Sendikal hareketin başlaması ile birlikte çalışanlar bazı hak ve kazanımları elde etmek için "emir ve talimatlara uygun çalışmayı" bir eylem biçimi olarak belirlediler. Çünkü demiryollarında tekerin dönmesini sağlayacak çeken ve çekilen araçlarda, alt yapıda, çalışma koşullarında birçok eksiklik ve noksanlık yıllardır yapılmayan yatırımdan dolayı süre gelmektedir. Bu eksiklik noksanlıkları personel kabul etmediği takdirde de açık ifade ile teker dönmemektedir.

Bunun son örneğini revizörlerin ücretlerinin yükseltilmesi talebi ile yaptıkları "talimatnamelere uygun çalışma" sürecinde gördük. Eksikliği nedeni ile tamire tutulan yolcu vagonlarını vagon parkları alamaz tamir atölyeleri tamir edemez boyuta ulaştı. Kimi yolcu trenleri eksik vagonlarla çalıştı daha sonraki günlerde ise vagon temin edilemediğinden yolcu trenlerinden bazılarının seferleri iptal edildi.
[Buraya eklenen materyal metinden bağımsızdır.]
(* ===== verification/Decode.v ===== *)
(** Component: the text of a captured output (src/runtime/command_runner.py,
    [_decode]): bytes as integers below 256, text as code points, decoded as UTF-8
    with every ill-formed piece replaced. *)
From S2P Require Import Prelude.
Local Open Scope Z_scope.

(** * Decoder *)

Definition REPLACEMENT : Z := 65533.

(** What is missing of a sequence: how many bytes, the bounds of the next one, and
    the bits so far. *)
Record partial := mkPartial { need : nat; lo : Z; hi : Z; acc : Z }.
Definition idle : partial := mkPartial 0 128 191 0.
(** A first byte; the bounds of the second exclude overlong forms, surrogates and
    what is beyond 0x10FFFF. *)
Definition start_byte (b : Z) : list Z * partial :=
  if b <? 128 then ([b], idle)
  else if (194 <=? b) && (b <=? 223) then ([], mkPartial 1 128 191 (b - 192))
  else if (224 <=? b) && (b <=? 239) then ([], mkPartial 2 (if b =? 224 then 160 else 128) (if b =? 237 then 159 else 191) (b - 224))
  else if (240 <=? b) && (b <=? 244) then ([], mkPartial 3 (if b =? 240 then 144 else 128) (if b =? 244 then 143 else 191) (b - 240))
  else ([REPLACEMENT], idle).
(** A sequence that breaks off is one replacement, and the byte that breaks it is
    looked at again. *)
Definition feed (s : partial) (b : Z) : list Z * partial :=
  match need s with
  | O => start_byte b
  | S n =>
      if (lo s <=? b) && (b <=? hi s) then
        let a := acc s * 64 + (b - 128) in
        match n with O => ([a], idle) | _ => ([], mkPartial n 128 191 a) end
      else let '(o, s') := start_byte b in (REPLACEMENT :: o, s')
  end.
Fixpoint decode_from (s : partial) (bs : list Z) : list Z :=
  match bs with
  | [] => match need s with O => [] | _ => [REPLACEMENT] end
  | b :: bs => let '(o, s') := feed s b in o ++ decode_from s' bs
  end.

(** [_decode] of bytes, of a text and of nothing. *)
Inductive data := Bytes (bs : list Z) | Text (t : list Z) | Nothing.
Definition decode (d : data) : list Z := match d with Bytes bs => decode_from idle bs | Text t => t | Nothing => [] end.

(** * Encoder *)

Definition scalar (c : Z) : Prop := 0 ≤ c < 55296 ∨ 57344 ≤ c < 1114112.
Definition encode_char (c : Z) : list Z :=
  if c <? 128 then [c]
  else if c <? 2048 then [192 + c / 64; 128 + c mod 64]
  else if c <? 65536 then [224 + c / 4096; 128 + c / 64 mod 64; 128 + c mod 64]
  else [240 + c / 262144; 128 + c / 4096 mod 64; 128 + c / 64 mod 64; 128 + c mod 64].

(** * Lemmas *)

Ltac decide_bounds :=
  repeat match goal with
  | |- context [?a <? ?b] => first [rewrite (proj2 (Z.ltb_lt a b)) by lia | rewrite (proj2 (Z.ltb_ge a b)) by lia | destruct (Z.ltb_spec a b)]
  | |- context [?a <=? ?b] => first [rewrite (proj2 (Z.leb_le a b)) by lia | rewrite (proj2 (Z.leb_gt a b)) by lia | destruct (Z.leb_spec a b)]
  | |- context [?a =? ?b] => destruct (Z.eqb_spec a b)
  end; cbn [andb].

Definition split64 (c : Z) : Prop := c = (c / 64) * 64 + c mod 64 ∧ 0 ≤ c mod 64 < 64.
Lemma split64_ok c : split64 c.
Proof. split; [pose proof (Z.div_mod c 64); lia|apply Z.mod_pos_bound; lia]. Qed.

#[local] Arguments Z.add : simpl never.
#[local] Arguments Z.sub : simpl never.
#[local] Arguments Z.mul : simpl never.
(** A character is read back whatever follows it. *)
Lemma decode_char c bs : scalar c → decode_from idle (encode_char c ++ bs) = c :: decode_from idle bs.
Proof.
  intros Hc. unfold encode_char.
  assert (c / 4096 = c / 64 / 64 ∧ c / 262144 = c / 64 / 64 / 64) as [E1 E2] by (rewrite !Z.div_div by lia; done). rewrite E1, E2.
  destruct (split64_ok c) as [H1 B1], (split64_ok (c / 64)) as [H2 B2], (split64_ok (c / 64 / 64)) as [H3 B3].
  revert H1 B1 H2 B2 H3 B3. generalize (c mod 64) as x, (c / 64 mod 64) as y, (c / 64 / 64 mod 64) as z. generalize (c / 64 / 64 / 64) as w. clear E1 E2.
  generalize (c / 64 / 64) as v. generalize (c / 64) as u. intros u v w x y z H1 B1 H2 B2 H3 B3. unfold scalar in Hc.
  destruct (Z.ltb_spec c 128); [cbn; unfold start_byte; by decide_bounds|].
  destruct (Z.ltb_spec c 2048); [|destruct (Z.ltb_spec c 65536)]; cbn; unfold start_byte; decide_bounds; cbn; try lia; unfold feed; cbn; decide_bounds; cbn; try lia; do 3 (decide_bounds; cbn; try lia); f_equal; lia.
Qed.

(** Text survives encoding and decoding, also before something that is not text. *)
Lemma decode_encode cs bs : Forall scalar cs → decode (Bytes ((cs ≫= encode_char) ++ bs)) = cs ++ decode (Bytes bs).
Proof.
  induction 1 as [|c cs Hc _ IH]; [done|]. cbn. rewrite <-app_assoc, decode_char by done. f_equal. apply IH.
Qed.

(** What a sequence that is not finished may still become. *)
Definition partial_ok (s : partial) : Prop :=
  match need s with
  | O => True
  | 1%nat => 128 ≤ lo s ∧ hi s ≤ 191 ∧ ∀ b, lo s ≤ b ≤ hi s → scalar (acc s * 64 + (b - 128))
  | 2%nat => 128 ≤ lo s ∧ hi s ≤ 191 ∧ ∀ b c, lo s ≤ b ≤ hi s → 0 ≤ c < 64 → scalar ((acc s * 64 + (b - 128)) * 64 + c)
  | 3%nat => 128 ≤ lo s ∧ hi s ≤ 191 ∧ ∀ b c d, lo s ≤ b ≤ hi s → 0 ≤ c < 64 → 0 ≤ d < 64 → scalar (((acc s * 64 + (b - 128)) * 64 + c) * 64 + d)
  | _ => False
  end.
Lemma start_byte_ok b : 0 ≤ b → Forall scalar (start_byte b).1 ∧ partial_ok (start_byte b).2.
Proof.
  intros Hb. unfold start_byte, partial_ok, scalar. destruct (Z.ltb_spec b 128); [split; [by constructor; [left; lia|]|done]|].
  destruct ((194 <=? b) && (b <=? 223)) eqn:E1; [|destruct ((224 <=? b) && (b <=? 239)) eqn:E2; [|destruct ((240 <=? b) && (b <=? 244)) eqn:E3]]; cbn.
  - split; [done|]. split_and!; lia.
  - split; [done|]. destruct (Z.eqb_spec b 224), (Z.eqb_spec b 237); split_and!; lia.
  - split; [done|]. destruct (Z.eqb_spec b 240), (Z.eqb_spec b 244); split_and!; lia.
  - split; [|done]. constructor; [|done]. unfold REPLACEMENT. lia.
Qed.
Lemma feed_ok s b : 0 ≤ b → partial_ok s → Forall scalar (feed s b).1 ∧ partial_ok (feed s b).2.
Proof.
  intros Hb Hs. unfold feed. destruct (need s) as [|n] eqn:En; [by apply start_byte_ok|].
  destruct ((lo s <=? b) && (b <=? hi s)) eqn:E.
  - unfold partial_ok in Hs. rewrite En in Hs. apply andb_prop in E as [E1%Z.leb_le E2%Z.leb_le].
    destruct n as [|[|[|n]]]; [| | |done]; destruct Hs as (_ & _ & Hs); cbn.
    + split; [constructor; [by apply Hs|done]|done].
    + split; [done|]. split_and!; [lia..|]. intros c Hc. by apply Hs; [|lia].
    + split; [done|]. split_and!; [lia..|]. intros c d Hc Hd. by apply Hs; [|lia|].
  - destruct (start_byte_ok b Hb) as [H1 H2]. destruct (start_byte b) as [o s']. split; [|done]. constructor; [right; unfold REPLACEMENT; lia|done].
Qed.

(** Whatever the bytes, the decoded text has only characters. *)
Lemma decode_scalar bs : Forall (λ b, 0 ≤ b) bs → Forall scalar (decode (Bytes bs)).
Proof.
  cbn. assert (Hok : partial_ok idle) by done. revert Hok. generalize idle as s. induction bs as [|b bs IH]; intros s Hs Hb; cbn.
  - destruct (need s); [done|]. constructor; [right; unfold REPLACEMENT; lia|done].
  - inversion_clear Hb. destruct (feed_ok s b) as [H1 H2]; [done..|]. destruct (feed s b). apply Forall_app. auto.
Qed.

Example decode_broken : decode (Bytes [97; 240; 159; 145; 255; 226; 130; 172; 195]) = [97; REPLACEMENT; REPLACEMENT; 8364; REPLACEMENT].
Proof. reflexivity. Qed.
(* ===== verification/HostApps.v ===== *)
(** Component: host applications (src/runtime/host_apps.py): placeholder
    expansion, the log path of each life of a process, and the fleet, whose
    restarts (scheduler thread) interleave with its shutdown (main thread).
    Methods are split where they release the fleet's lock.  The command runner
    is represented by what the fleet relies on: a start gives a fresh handle or
    raises, a wait that returns has reclaimed the process. *)
From S2P Require Import Prelude PyValue PyString Events.
Local Open Scope Z_scope.

(** * Expansion *)

Definition PLACEHOLDER_NAMES : list string := ["node"; "node_dir"; "cefore_conf_dir"; "t0_ms"].

(** The context maps every placeholder to its text. *)
Record placeholders := mkPlaceholders {
  ph_node : string;
  ph_node_dir : string;
  ph_conf_dir : string;
  ph_t0_ms : string;
}.
Definition ctx_value (ctx : placeholders) (name : string) : string :=
  if bool_decide (name = "node") then ph_node ctx
  else if bool_decide (name = "node_dir") then ph_node_dir ctx
  else if bool_decide (name = "cefore_conf_dir") then ph_conf_dir ctx
  else ph_t0_ms ctx.

(** [_expand]: the known placeholders are replaced one after the other. *)
Definition expand (text : string) (ctx : placeholders) : string :=
  foldl (λ text name, replace text ("{" +s+ name +s+ "}") (ctx_value ctx name)) text PLACEHOLDER_NAMES.

(** [_expand] of a configuration value: only a string can be expanded. *)
Definition expand_value (v : pv) (ctx : placeholders) : res string :=
  match v with PStr s => Ok (expand s ctx) | _ => raise EAttributeError "no attribute 'replace'" end.

Section expansion.
Context `{FloatRepr}.

(** [d[k]] for any key. *)
Definition dict_getitem (d : pydict) (k : pv) : res pv :=
  if hashable k then
    match List.find (λ kv : pv * pv, key_eq kv.1 k) d with
    | Some kv => Ok kv.2
    | None => raise EKeyError (repr k)
    end
  else unhashable k.

(** [_env_argv_prefix]. *)
Definition env_argv_prefix (env : list (pv * string)) : list string :=
  "env" :: ((λ kv : pv * string, py_str kv.1 +s+ "=" +s+ kv.2) <$> env).

(** [_resolve_hosts]. *)
Definition resolve_hosts (hosts : pv) (host_count : Z) : res (list pv) :=
  if eq_str hosts "all" then Ok (PInt <$> range host_count) else py_list hosts.

(** [_life_log]. *)
Definition life_log (log : option string) (life : Z) : option string :=
  match log with
  | Some l => if life <=? 1 then Some l else Some (l +s+ ".life" +s+ str_Z life)
  | None => None
  end.

(** What is fixed when a fleet is built. *)
Record fleet_config := mkConfig {
  fc_specs : list pydict;
  fc_host_count : Z;
  fc_node_dirs : pydict;
  fc_conf_dirs : pydict;
  fc_t0_ms : string;
}.

(** [_placeholder_context] for one host. *)
Definition placeholder_context (c : fleet_config) (idx : pv) : res placeholders :=
  node_dir ← dict_getitem (fc_node_dirs c) idx;
  conf_dir ← dict_getitem (fc_conf_dirs c) idx;
  Ok (mkPlaceholders ("h" +s+ py_str idx) (py_str node_dir) (py_str conf_dir) (fc_t0_ms c)).

(** An optional text field of a spec. *)
Definition expand_opt (spec : pydict) (k : string) (ctx : placeholders) : res (option string) :=
  match get_none spec k with
  | PNone => Ok None
  | v => s ← expand_value v ctx; Ok (Some s)
  end.

(** [_expand_launch]: argv, cwd and log. *)
Definition expand_launch (c : fleet_config) (spec : pydict) (idx : pv)
    : res (list string * option string * option string) :=
  ctx ← placeholder_context c idx;
  args ← getitem spec "argv" ≫= py_list;
  argv ← mapR (λ a, expand_value a ctx) args;
  argv ← match get_none spec "env" with
         | PDict env =>
             if truthy (PDict env) then
               env' ← mapR (λ kv : pv * pv, v ← expand_value kv.2 ctx; Ok (kv.1, v)) env;
               Ok (env_argv_prefix env' ++ argv)
             else Ok argv
         | v => if truthy v then raise EAttributeError "no attribute 'items'" else Ok argv
         end;
  cwd ← expand_opt spec "cwd" ctx;
  log ← expand_opt spec "log" ctx;
  Ok (argv, cwd, log).

(** The hosts of a spec, in launch order. *)
Definition spec_hosts (c : fleet_config) (spec : pydict) : res (list pv) :=
  hosts ← getitem spec "hosts";
  resolve_hosts hosts (fc_host_count c).

(** * The fleet *)

(** An entry of [_launches]. *)
Record launch := mkLaunch {
  la_idx : pv;
  la_argv : list string;
  la_cwd : option string;
  la_log : option string;
  la_life : Z;
  la_handle : nat;
}.

(** The mutable state of a [HostAppFleet]. *)
Record fleet := mkFleet {
  fl_config : fleet_config;
  reserved_logs : gset string;
  launches : list launch;
  stopping : bool;
}.

(** The processes the runner started that are not known to be gone, the next
    handle, and the log files opened (and truncated) so far. *)
Record world := mkWorld { alive : gset nat; next : nat; opened : list string }.

(** [CommandRunner.start]: the log is opened before the process is spawned. *)
Inductive start_reply := Started | OpenFailed (e : exn) | SpawnFailed (e : exn).

Definition runner_start (r : start_reply) (log : option string) (w : world) : world * (nat + exn) :=
  let opened' := opened w ++ option_list log in
  match r with
  | Started => (mkWorld ({[next w]} ∪ alive w) (S (next w)) opened', inl (next w))
  | OpenFailed e => (w, inr e)
  | SpawnFailed e => (mkWorld (alive w) (next w) opened', inr e)
  end.

(** [CommandRunner.wait] at an expired deadline. *)
Inductive wait_reply := Reclaimed | WaitFailed (e : exn).

Definition runner_wait (r : wait_reply) (h : nat) (w : world) : world * option exn :=
  match r with
  | Reclaimed => (mkWorld (alive w ∖ {[h]}) (next w) (opened w), None)
  | WaitFailed e => (w, Some e)
  end.

(** [__init__]; [realpath] is [os.path.realpath]. *)
Context (realpath : string → string).

(** The life-1 log of every spec on every host. *)
Definition base_logs (c : fleet_config) : res (list string) :=
  foldM (λ logs spec,
    idxs ← spec_hosts c spec;
    foldM (λ logs idx, '(_, _, log) ← expand_launch c spec idx; Ok (logs ++ option_list log)) logs idxs)
    [] (fc_specs c).

Definition HostAppFleet_init (c : fleet_config) : res fleet :=
  logs ← base_logs c;
  Ok (mkFleet c (list_to_set (realpath <$> logs)) [] false).

Definition set_launches (f : fleet) (l : list launch) : fleet :=
  mkFleet (fl_config f) (reserved_logs f) l (stopping f).

(** The inner loop of [start_all]; the [k]-th start is answered by [starts k]. *)
Fixpoint start_hosts (starts : nat → start_reply) (spec : pydict) (idxs : list pv) (k : nat) (f : fleet) (w : world)
    : fleet * world * (nat + exn) :=
  match idxs with
  | [] => (f, w, inl k)
  | idx :: idxs =>
      match expand_launch (fl_config f) spec idx with
      | Ok (argv, cwd, log) =>
          match runner_start (starts k) log w with
          | (w, inl h) =>
              start_hosts starts spec idxs (S k)
                (set_launches f (launches f ++ [mkLaunch idx argv cwd log 1 h])) w
          | (w, inr e) => (f, w, inr e)
          end
      | Raise e => (f, w, inr e)
      | NoFuel => (f, w, inr (Exn EOther ""))
      end
  end.

Fixpoint start_specs (starts : nat → start_reply) (specs : list pydict) (k : nat) (f : fleet) (w : world)
    : fleet * world * option exn :=
  match specs with
  | [] => (f, w, None)
  | spec :: specs =>
      match spec_hosts (fl_config f) spec with
      | Ok idxs =>
          match start_hosts starts spec idxs k f w with
          | (f, w, inl k) => start_specs starts specs k f w
          | (f, w, inr e) => (f, w, Some e)
          end
      | Raise e => (f, w, Some e)
      | NoFuel => (f, w, Some (Exn EOther ""))
      end
  end.

(** [start_all]: the exception it ends with, if there is one. *)
Definition start_all (starts : nat → start_reply) (f : fleet) (w : world) : fleet * world * option exn :=
  start_specs starts (fc_specs (fl_config f)) 0 f w.

(** [_stop_one_launch]: the failure, if there is one. *)
Definition stop_one_launch (waits : nat → wait_reply) (l : launch) (w : world) : world * option (string * exn) :=
  let '(w, e) := runner_wait (waits (la_handle l)) (la_handle l) w in
  (w, (λ e, ("stop_host_app h" +s+ py_str (la_idx l), e)) <$> e).
(* ===== verification/StateMonad.v ===== *)
(** Programs with state and exceptions: a call maps the state it starts in to the
    state it leaves and either a value or the exception it ends with.  The code
    that drives other processes is written in this monad; what it does to the
    machine is part of the state. *)
From S2P Require Import Prelude.

Definition M (S A : Type) : Type := S → S * (A + exn).

#[export] Instance M_ret {S} : MRet (M S) := λ A a s, (s, inl a).
#[export] Instance M_bind {S} : MBind (M S) := λ A B f m s,
  match m s with (s', inl a) => f a s' | (s', inr e) => (s', inr e) end.

Section monad.
Context {S : Type}.

Definition throw {A} (e : exn) : M S A := λ s, (s, inr e).
Definition fail {A} (c : exn_class) (msg : string) : M S A := throw (Exn c msg).

Definition get {A} (f : S → A) : M S A := λ s, (s, inl (f s)).
Definition modify (f : S → S) : M S () := λ s, (f s, inl ()).

(** A pure call. *)
Definition lift {A} (r : res A) : M S A := λ s,
  match r with Ok a => (s, inl a) | Raise e => (s, inr e) | NoFuel => (s, inr (Exn EOther "")) end.

(** [try: m except <which> as e: h]. *)
Definition try_except {A} (which : exn → bool) (m : M S A) (h : exn → M S A) : M S A := λ s,
  match m s with
  | (s', inr e) => if which e then h e s' else (s', inr e)
  | r => r
  end.

(** [for x in xs: f(x)]. *)
Fixpoint for_each {A} (f : A → M S ()) (xs : list A) : M S () :=
  match xs with
  | [] => mret ()
  | x :: xs => f x ≫= λ _, for_each f xs
  end.

(** * Invariants *)

(** [m] keeps [I], however it ends. *)
Definition keeps {A} (I : S → Prop) (m : M S A) : Prop := ∀ s, I s → I (m s).1.

Lemma keeps_ret {A} I (a : A) : keeps I (mret a).
Proof. by intros s Hs. Qed.
Lemma keeps_throw {A} I e : keeps I (@throw A e).
Proof. by intros s Hs. Qed.
Lemma keeps_get {A} I (f : S → A) : keeps I (get f).
Proof. by intros s Hs. Qed.
Lemma keeps_lift {A} I (r : res A) : keeps I (lift r).
Proof. intros s Hs. unfold lift. by destruct r. Qed.
Lemma keeps_modify I f : (∀ s, I s → I (f s)) → keeps I (modify f).
Proof. intros Hf s Hs. by apply Hf. Qed.

Lemma keeps_bind {A B} I (m : M S A) (f : A → M S B) : keeps I m → (∀ a, keeps I (f a)) → keeps I (m ≫= f).
Proof.
  intros Hm Hf s Hs. unfold mbind, M_bind. specialize (Hm s Hs). destruct (m s) as [s' [a|e]]; [by apply Hf|done].
Qed.

Lemma keeps_for {A} I (f : A → M S ()) xs : (∀ x, x ∈ xs → keeps I (f x)) → keeps I (for_each f xs).
Proof.
  induction xs as [|x xs IH]; intros Hf; [apply keeps_ret|]. simpl.
  apply keeps_bind; [apply Hf; by left|]. intros _. apply IH. intros y Hy. apply Hf. by right.
Qed.

Lemma keeps_try {A} I which (m : M S A) h : keeps I m → (∀ e, keeps I (h e)) → keeps I (try_except which m h).
Proof.
  intros Hm Hh s Hs. unfold try_except. specialize (Hm s Hs). destruct (m s) as [s' [a|e]]; [done|].
  destruct (which e); [by apply Hh|done].
Qed.
End monad.

Create HintDb keeps.
#[export] Hint Resolve keeps_ret keeps_throw keeps_get keeps_lift : keeps.

(** Split a program into its calls, without unfolding them. *)
Ltac keeps :=
  repeat first
    [ solve [eauto with keeps]
    | match goal with
      | |- keeps _ (_ ≫= _) => apply keeps_bind; [|intros ?]
      | |- keeps _ (for_each _ _) => apply keeps_for; intros ? ?
      | |- keeps _ (try_except _ _ _) => apply keeps_try; [|intros ?]
      | |- keeps _ (if ?b then _ else _) => destruct b eqn:?
      | |- keeps _ (match ?x with _ => _ end) => destruct x eqn:?
      | |- keeps _ (let _ := _ in _) => cbv zeta
      end ].
(* ===== verification/BridgeArgs.v ===== *)
(** Component: arguments of the bridge modules (src/runtime/bridge_args.py): the
    strict check of a static address, the command-line formats of external
    interfaces and bridges, and the reading of a finished command that never
    takes an unfinished run for a success. *)
From S2P Require Import Prelude PyValue PyString CommandRunner.
Local Open Scope Z_scope.

Definition comma : ascii := Ascii.ascii_of_N 44.

(** The [ipaddress.ip_interface] parse: [None] or the error it raises. *)
Class IpInterface := ip_interface_error : string → option string.

(** [validate_static_ip]. *)
Definition validate_static_ip `{IpInterface} (ip_str : string) : res () :=
  if bool_decide (ip_str = "") then
    raise ERuntimeError "static IP must be a non-empty CIDR string (e.g., '10.0.0.2/24')"
  else if negb (contains ip_str "/") then
    raise ERuntimeError ("static IP must be CIDR form, e.g. '10.0.0.2/24'; got '" +s+ ip_str +s+ "'")
  else match ip_interface_error ip_str with
       | Some exc => raise ERuntimeError ("invalid static IP '" +s+ ip_str +s+ "': " +s+ exc)
       | None => Ok ()
       end.

(** [[part.strip() for part in value.split(",")]]. *)
Definition fields_of (value : string) : list string := strip <$> split comma value.

(** An entry of [parse_ext_args]. *)
Record ext_entry := mkExt { x_host : string; x_intf : string; x_ip : string; x_mtu : option Z }.

Definition parse_mtu (m : string) : res (option Z) :=
  if bool_decide (m = "") then Ok None
  else match int_of_string m with
       | Some z => Ok (Some z)
       | None => raise EValueError ("invalid literal for int() with base 10: " +s+ repr_str m)
       end.

Definition parse_ext (value : string) : res ext_entry :=
  let entry host intf ip mtu :=
    if bool_decide (ip = "") then
      raise EValueError ("static IP required for " +s+ host +s+ "," +s+ intf +s+ "; DHCP mode is not supported")
    else m ← mtu; Ok (mkExt host intf ip m) in
  match fields_of value with
  | [host; intf; ip] => entry host intf ip (Ok None)
  | [host; intf; ip; m] => entry host intf ip (parse_mtu m)
  | _ => raise EValueError
      "ext format is host,ifname,ip[,mtu]; static IP is required in CIDR form (DHCP unsupported)"
  end.

(** [parse_ext_args]. *)
Definition parse_ext_args (values : option (list string)) : res (list ext_entry) :=
  mapR parse_ext (default [] values).

(** One entry of [parse_bridge_args]. *)
Definition parse_bridge (value : string) : res pydict :=
  match fields_of value with
  | switch :: root_ip :: local_routes :: rest =>
      Ok ([(PStr "switch", PStr switch); (PStr "root_ip", PStr root_ip); (PStr "local_routes", PStr local_routes)]
          ++ match rest with
             | external :: gateway :: _ => [(PStr "external_routes", PStr external); (PStr "gateway", PStr gateway)]
             | _ => []
             end)
  | _ => raise EValueError "bridge format is switch,root_ip,local_routes[,external_routes,gateway]"
  end.

(** [parse_bridge_args]. *)
Definition parse_bridge_args (values : option (list string)) : res (list pydict) :=
  mapR parse_bridge (default [] values).

Definition newline_text : string := String (Ascii.ascii_of_N 10) EmptyString.

(** [fail_closed_rc]. *)
Definition fail_closed_rc (r : CommandResult) : Z * string :=
  let failed reason :=
    let err := stderr r in
    let err := if negb (bool_decide (err = "")) && negb (String.eqb (String.substring (String.length err - 1) 1 err) newline_text)
               then err +s+ newline_text else err in
    (-1, err +s+ reason) in
  if timed_out r then failed "command timed out"
  else if cancelled r then failed "command cancelled"
  else match returncode r with
       | None => failed "no exit status"
       | Some rc => (rc, stderr r)
       end.

(** A command counts as done only when it ended by itself with status 0. *)
Lemma fail_closed_zero r :
  (fail_closed_rc r).1 = 0 ↔ timed_out r = false ∧ cancelled r = false ∧ returncode r = Some 0.
Proof.
  unfold fail_closed_rc. destruct (timed_out r), (cancelled r), (returncode r) as [rc|]; simpl; try naive_solver lia.
Qed.

Example parse_ext_ex : parse_ext_args (Some ["h3, eth1,10.0.0.2/24,1400"]) = Ok [mkExt "h3" "eth1" "10.0.0.2/24" (Some 1400)].
Proof. vm_compute. reflexivity. Qed.
Example parse_ext_bad : ∃ m, parse_ext_args (Some ["h3,eth1"]) = raise EValueError m.
Proof. eexists. vm_compute. reflexivity. Qed.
Bu hak arama eylemine doğru bir önderlik ve işverenle çalışanların hak ve çıkarlarını koruyacak pazarlık ve anlaşma yapılamadığı için başarılı geçen eylemden bu güne kadar ne yazık ki hiçbir maddi kazanç elde edilemedi.

Makul Manevra Tazminatı

1995 yılından buyana sürdürülen özelleştirme tasfiye ve çalışanlarının hak gasplarının sonuncusu olarak 2009 yılının Mayıs ayından itibaren TCDD İzmir bölgesinde manevracıların manevra tazminatlarında kesintiye gidildi. BTS İzmir Şubenin Tren Teşkil Memurlarının manevra tazminatlarının yasal olmayan bir şekilde işveren tarafından ödenmemesi üzerine işverenle bir görüşme yaptı. Yapılan görüşmede işverenin tazminatlarda kesintiye gideceği, 1 Mayıs 2009 İstanbul’unda "makul sayıda işçi ile kutlama" tanımından aklımızda kalan makul kelimesi bu güne kadar manevra tazminatı adı altında ödenen tazminatın adının önüne eklenerek makul manevra tazminatı adı ile ödeneceği sendika yetkililerine bildirildi.

Bunun üzerine manevra tazminatını "anamızın ak sütü kadar hak" bir kazanım olarak gören BTS İzmir Şube tren teşkil memurlarını (manevracı, makasçı, gardfren) talimatlara uygun çalışmaya "pürüz memur" olmaya davet etti.

Bu konuda BTS İzmir Şube tarafından çalışanlara yönelik yapılan duyuru ve 1979-1983 yılları arası TCDD Kaza ve Olaylara Ait Yıllıktaki Mevzuata Uygun Çalışamama üzerine yayınlanmış bir yazıyı aşağıda okuyacaksınız.

TÜM DEMİRYOLU ÇALIŞANLARINA

resim

Gün geçmiyor ki kurumumuzda yeni hak gaspları yaşanmasın, gün geçmiyor ki çalışanların sahip oldukları haklar ellerinden alınmasın. Yeniden yapılanıyoruz aldatmacasıyla, bu güne kadar biz demiryolu çalışanlarının gerçekleştirdiği hizmetlerin taşeron firmalara yaptırılarak, adım adım özelleştirilmesinin yanı sıra, permi hakkımızdan elbise hakkımıza, makinist arkadaşlarımızın yıpranma tazminatlarına kadar pek çok hakkımızda elimizden alınmıştır. Şimdi sıra Tren Teşkil Memuru arkadaşlarımızın "manevra tazminatlarına" gelmiştir. Bundan sonra sıranın kime geleceği belli değildir.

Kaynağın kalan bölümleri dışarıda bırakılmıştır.